A nova legislação para contratações públicas pode mudar esse cenário, exigindo programas de integridade como requisito ou critério de desempate em licitações. Em obras e serviços de grande porte, as empresas terão até seis meses após o contrato para implantar ações como código de ética, políticas antifraude, canal de denúncias e treinamentos periódicos. Essa adequação exige investimento e engajamento da alta liderança para evitar programas superficiais.

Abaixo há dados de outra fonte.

(** * CivicGPT: the text normaliser and the two-signal sentiment scorer

    A shallow embedding of [utils/text_processor.py] and
    [services/sentiment_analyzer.py].

    - A Python [str] is a list of Unicode code points, [len] is the list
      length.
    - A Python [int] is a [Z].
    - A Python [float] is an IEEE-754 binary64 number: a [spec_float] with
      the operations of the Standard Library's [SpecFloat] at precision 53
      and maximal exponent 1024 ([SFmul], [SFadd], ... round to nearest,
      ties to even, as the hardware does).
    - A computation that may raise is a value of [Exc]; [try ... except
      Exception] is [try_except].
    - The literal messages of the program are kept as [string]s. *)

From Stdlib Require Import ZArith NArith List Bool Lia String Ascii DecimalString Zpower.
From Stdlib Require Import Floats.SpecFloat Floats.PrimFloat Floats.FloatOps.
From stdpp Require Import strings gmap.
Import ListNotations.

Set Warnings "-inexact-float".
Open Scope Z_scope.

(** ** Python values *)

Definition codepoint := N.
Definition str := list codepoint.

(** [len(s)] *)
Definition len {A} (s : list A) : Z := Z.of_nat (length s).

(** An ASCII literal of the source as a [str]. *)
Definition lit (s : string) : str :=
  map N_of_ascii (list_ascii_of_string s).

(** ** Exceptions *)

Inductive exn :=
  | ZeroDivisionError
  | OverflowError
  | Exception (msg : string).

Inductive Exc (A : Type) :=
  | Return (a : A)
  | Raise (e : exn).
Arguments Return {A} a.
Arguments Raise {A} e.

#[global] Instance Exc_ret : MRet Exc := @Return.
#[global] Instance Exc_bind : MBind Exc := fun A B f m =>
  match m with
  | Return a => f a
  | Raise e => Raise e
  end.

(** [try: body  except Exception as e: handler(e)] *)
Definition try_except {A} (body : Exc A) (handler : exn -> Exc A) : Exc A :=
  match body with
  | Return a => Return a
  | Raise e => handler e
  end.

(** ** Binary64 floats *)

Module PyFloat.

Definition float := spec_float.

Definition fmul : float -> float -> float := SFmul prec emax.
Definition fadd : float -> float -> float := SFadd prec emax.
Definition fsub : float -> float -> float := SFsub prec emax.
Definition fneg : float -> float := SFopp.
Definition fabs : float -> float := SFabs.
Definition flt : float -> float -> bool := SFltb.
Definition fle : float -> float -> bool := SFleb.
(** [x > y] *)
Definition fgt (x y : float) : bool := SFltb y x.

(** [x / y]: Python raises on a zero divisor. *)
Definition fdiv (x y : float) : Exc float :=
  match y with
  | S754_zero _ => Raise ZeroDivisionError
  | _ => Return (SFdiv prec emax x y)
  end.

(** The float literals of the source, as the binary64 numbers the decimal
    literals denote. *)
Definition c0_0 : float := Eval vm_compute in Prim2SF 0%float.
Definition c0_1 : float := Eval vm_compute in Prim2SF 0.1%float.
Definition c0_2 : float := Eval vm_compute in Prim2SF 0.2%float.
Definition c0_3 : float := Eval vm_compute in Prim2SF 0.3%float.
Definition c0_5 : float := Eval vm_compute in Prim2SF 0.5%float.
Definition c0_7 : float := Eval vm_compute in Prim2SF 0.7%float.
Definition c0_8 : float := Eval vm_compute in Prim2SF 0.8%float.
Definition c0_9 : float := Eval vm_compute in Prim2SF 0.9%float.
Definition c1_0 : float := Eval vm_compute in Prim2SF 1%float.

(** [float(n)] as [int * float] does it ([PyLong_AsDouble]): the nearest
    binary64 number, [OverflowError] when that is out of range. *)
Definition float_of_int (n : Z) : Exc float :=
  match binary_normalize prec emax n 0 false with
  | S754_infinity _ => Raise OverflowError
  | f => Return f
  end.

(** [float(len(s))]: a length is below [2^63], far inside the range of
    binary64, so the conversion cannot overflow. *)
Definition float_of_len (n : Z) : float :=
  binary_normalize prec emax n 0 false.

(** [n > f] for an [int] n and a [float] f: Python compares the exact
    values. *)
Definition int_gt_float (n : Z) (f : float) : bool :=
  match f with
  | S754_nan => false
  | S754_infinity s => s
  | S754_zero _ => 0 <? n
  | S754_finite s m e =>
      let v := if s then Z.neg m else Z.pos m in
      if 0 <=? e then v * 2 ^ e <? n else v <? n * 2 ^ (- e)
  end.

(** [min(a, b)] and [max(a, b)] of two arguments: the first one is kept
    unless the second one is strictly smaller (larger). *)
Definition py_min (a b : float) : float := if flt b a then b else a.
Definition py_max (a b : float) : float := if fgt b a then b else a.

End PyFloat.
Import PyFloat.

(** ** Shapes of rounded numbers *)

Module Rounding.

(** The number the rounding functions of [SpecFloat] build from the sign
    [s], the rounded mantissa [m] (at most [2^53]) and the exponent [F]:
    a mantissa of [2^53] is renormalised to [2^52], and an exponent above
    971 overflows to an infinity. *)
Definition pack (s : bool) (m F : Z) : float :=
  match m with
  | Z0 => S754_zero s
  | Zpos p =>
      if m <? 2 ^ 53 then
        if F <=? emax - prec then S754_finite s p F else S754_infinity s
      else
        if F + 1 <=? emax - prec
        then S754_finite s 4503599627370496%positive (F + 1)
        else S754_infinity s
  | Zneg _ => S754_nan
  end.

(** A number with the sign bit [s]. *)
Definition signed (s : bool) (x : float) : Prop :=
  match x with
  | S754_nan => False
  | S754_zero s' | S754_infinity s' | S754_finite s' _ _ => s' = s
  end.

(** Neither a negative number nor the negative infinity. *)
Definition not_negative (x : float) : Prop :=
  match x with
  | S754_finite true _ _ | S754_infinity true => False
  | _ => True
  end.

Definition not_nan (x : float) : Prop :=
  match x with S754_nan => False | _ => True end.

(** A zero or a finite number. *)
Definition finite_or_zero (x : float) : Prop :=
  match x with
  | S754_zero _ | S754_finite _ _ _ => True
  | _ => False
  end.

End Rounding.
Import Rounding.

(** ** The sentiment scorer ([services/sentiment_analyzer.py]) *)

Module Sentiment.

(** What [SentimentIntensityAnalyzer.polarity_scores] returns. *)
Record vader_scores := {
  neg : float;
  neu : float;
  pos : float;
  compound : float
}.

Inductive classification := positive | negative | neutral.

Record textblob_details := {
  polarity : float;
  subjectivity : float
}.

Record details_record := {
  textblob : textblob_details;
  vader : vader_scores;
  combined : float
}.

Record SentimentRecord := {
  sentiment : classification;
  confidence : float;
  score : float;
  explanation : string;
  details : details_record
}.

(** [_combine_sentiment_scores] *)
Definition _combine_sentiment_scores (textblob_score : float)
    (vader_scores : vader_scores) : float :=
  let vader_score := compound vader_scores in
  let combined := fadd (fmul c0_3 textblob_score) (fmul c0_7 vader_score) in
  py_max (fneg c1_0) (py_min c1_0 combined).

(** [_classify_sentiment] *)
Definition _classify_sentiment (score : float) : Exc (classification * float) :=
  let positive_threshold := c0_1 in
  let negative_threshold := fneg c0_1 in
  if fgt score positive_threshold then
    q ← fdiv (fsub score positive_threshold) (fsub c1_0 positive_threshold);
    mret (positive, py_min c1_0 q)
  else if flt score negative_threshold then
    q ← fdiv (fsub negative_threshold score) (fadd negative_threshold c1_0);
    mret (negative, py_min c1_0 q)
  else
    mret (neutral, fsub c1_0 (fabs score)).

(** [explanations[classification][0]] *)
Definition base_explanation (c : classification) : string :=
  match c with
  | positive => "The post has a positive tone that could engage your audience well."
  | negative => "The post may come across as negative or critical."
  | neutral => "The post has a balanced, neutral tone."
  end.

(** [_generate_sentiment_explanation] *)
Definition _generate_sentiment_explanation (c : classification)
    (score subjectivity : float) : string :=
  let base := base_explanation c in
  let base :=
    if fgt subjectivity c0_7 then
      (base ++ " The content is quite subjective and personal.")%string
    else if flt subjectivity c0_3 then
      (base ++ " The content is objective and factual.")%string
    else base in
  if fgt (fabs score) c0_7 then
    (base ++ " The sentiment is strongly expressed.")%string
  else if flt (fabs score) c0_2 then
    (base ++ " The sentiment is subtle and understated.")%string
  else base.

(** [_get_fallback_sentiment] *)
Definition _get_fallback_sentiment : SentimentRecord :=
  {| sentiment := neutral;
     confidence := c0_5;
     score := c0_0;
     explanation := "Sentiment analysis was unable to process this text.";
     details :=
       {| textblob := {| polarity := c0_0; subjectivity := c0_5 |};
          vader := {| compound := c0_0; pos := c0_0; neg := c0_0; neu := c1_0 |};
          combined := c0_0 |} |}.

Section Analyzer.

(** The two lexicon models are libraries outside the repository: a call
    either returns its scores or raises. *)
Variable TextBlob : str -> Exc textblob_details.
Variable polarity_scores : str -> Exc vader_scores.

(** The body of the [try] block of [analyze_sentiment]. *)
Definition analyze_sentiment_body (text : str) : Exc SentimentRecord :=
  blob ← TextBlob text;
  let textblob_sentiment := polarity blob in
  let textblob_subjectivity := subjectivity blob in
  vader_scores ← polarity_scores text;
  let combined_sentiment :=
    _combine_sentiment_scores textblob_sentiment vader_scores in
  cc ← _classify_sentiment combined_sentiment;
  let '(classification, confidence) := cc in
  mret {| sentiment := classification;
          confidence := confidence;
          score := combined_sentiment;
          explanation :=
            _generate_sentiment_explanation classification combined_sentiment
              textblob_subjectivity;
          details :=
            {| textblob := {| polarity := textblob_sentiment;
                              subjectivity := textblob_subjectivity |};
               vader := vader_scores;
               combined := combined_sentiment |} |}.

(** [analyze_sentiment]: the error is logged and the fallback returned. *)
Definition analyze_sentiment (text : str) : Exc SentimentRecord :=
  try_except (analyze_sentiment_body text)
    (fun _ => Return _get_fallback_sentiment).

(** [analyze_sentiment_batch] *)
Fixpoint analyze_sentiment_batch (texts : list str) : Exc (list SentimentRecord) :=
  match texts with
  | [] => mret []
  | text :: rest =>
      r ← analyze_sentiment text;
      rs ← analyze_sentiment_batch rest;
      mret (r :: rs)
  end.

End Analyzer.

End Sentiment.

(** ** The text processor ([utils/text_processor.py]) *)

Module Text.

(** *** Character classes *)

(** The part of the Unicode character database the program reaches through
    [unicodedata] and [re], which are libraries outside the repository:
    NFKC normalisation of a text, and [str.isalnum] on the code points
    above ASCII. *)
Class UnicodeData := {
  normalize_NFKC : str -> str;
  isalnum_nonascii : codepoint -> bool
}.

(** [\s], [str.isspace]: the white space of CPython 3 ([Py_UNICODE_ISSPACE]). *)
Definition isspace (c : codepoint) : bool :=
  ((9 <=? c) && (c <=? 13) || (28 <=? c) && (c <=? 32) || (c =? 133)
   || (c =? 160) || (c =? 5760) || (8192 <=? c) && (c <=? 8202)
   || (c =? 8232) || (c =? 8233) || (c =? 8239) || (c =? 8287)
   || (c =? 12288))%N.

Definition ascii_alnum (c : codepoint) : bool :=
  ((48 <=? c) && (c <=? 57) || (65 <=? c) && (c <=? 90)
   || (97 <=? c) && (c <=? 122))%N.

(** [\w]: alphanumeric or the underscore. *)
Definition is_word `{UnicodeData} (c : codepoint) : bool :=
  if (c <? 128)%N then ascii_alnum c || (c =? 95)%N else isalnum_nonascii c.

(** [[A-Z]] *)
Definition is_upper_AZ (c : codepoint) : bool := ((65 <=? c) && (c <=? 90))%N.

(** [[!?]] *)
Definition is_bang_or_question (c : codepoint) : bool :=
  ((c =? 33) || (c =? 63))%N.

(** The punctuation of the negated character class of [clean_text], in the
    order of the pattern: @ # . , ! ? ; : ( ) - _ then the apostrophe and
    the double quote. *)
Definition allowed_punct : list codepoint :=
  [64; 35; 46; 44; 33; 63; 59; 58; 40; 41; 45; 95; 39; 34]%N.

Definition allowed `{UnicodeData} (c : codepoint) : bool :=
  is_word c || isspace c || existsb (N.eqb c) allowed_punct.

(** One repetition of the group of [url_pattern]: [[a-zA-Z]], [[0-9]],
    [[$-_@.&+]] (the range from $ to _, and @ . & +), [[!*\\(\\),]].  The
    last alternative, a percent sign and two hexadecimal digits, only
    matches characters the range from $ to _ and the letters have matched
    before it. *)
Definition url_char (c : codepoint) : bool :=
  ((65 <=? c) && (c <=? 90) || (97 <=? c) && (c <=? 122)
   || (48 <=? c) && (c <=? 57)
   || (36 <=? c) && (c <=? 95) || (c =? 64) || (c =? 46) || (c =? 38) || (c =? 43)
   || (c =? 33) || (c =? 42) || (c =? 92) || (c =? 40) || (c =? 41) || (c =? 44))%N.

(** *** String operations of Python *)

Fixpoint take_while (p : codepoint -> bool) (s : str) : str :=
  match s with
  | [] => []
  | c :: rest => if p c then c :: take_while p rest else []
  end.

Fixpoint drop_while (p : codepoint -> bool) (s : str) : str :=
  match s with
  | [] => []
  | c :: rest => if p c then drop_while p rest else s
  end.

No ESG, a pressão regulatória e de mercado cresce. Em 2024, 51% das empresas brasileiras já adotavam estratégias de sustentabilidade, e a tendência se intensifica com normas internacionais como a CS3D da União Europeia e os relatórios IFRS S1 e S2, que exigem auditorias e padrões globais. O desafio é diferenciar empresas realmente comprometidas daquelas que tratam o tema apenas como marketing.
Na inteligência artificial, além da regulamentação em andamento, cresce a incorporação de ferramentas no dia a dia corporativo. Contudo, faltam debates sobre riscos legais, limites éticos e responsabilidades no uso dessas tecnologias.
Em um cenário de mudanças regulatórias e pressões externas, empresas que tratarem compliance, ESG e IA de forma estratégica estarão mais preparadas para competir e se manter relevantes no mercado.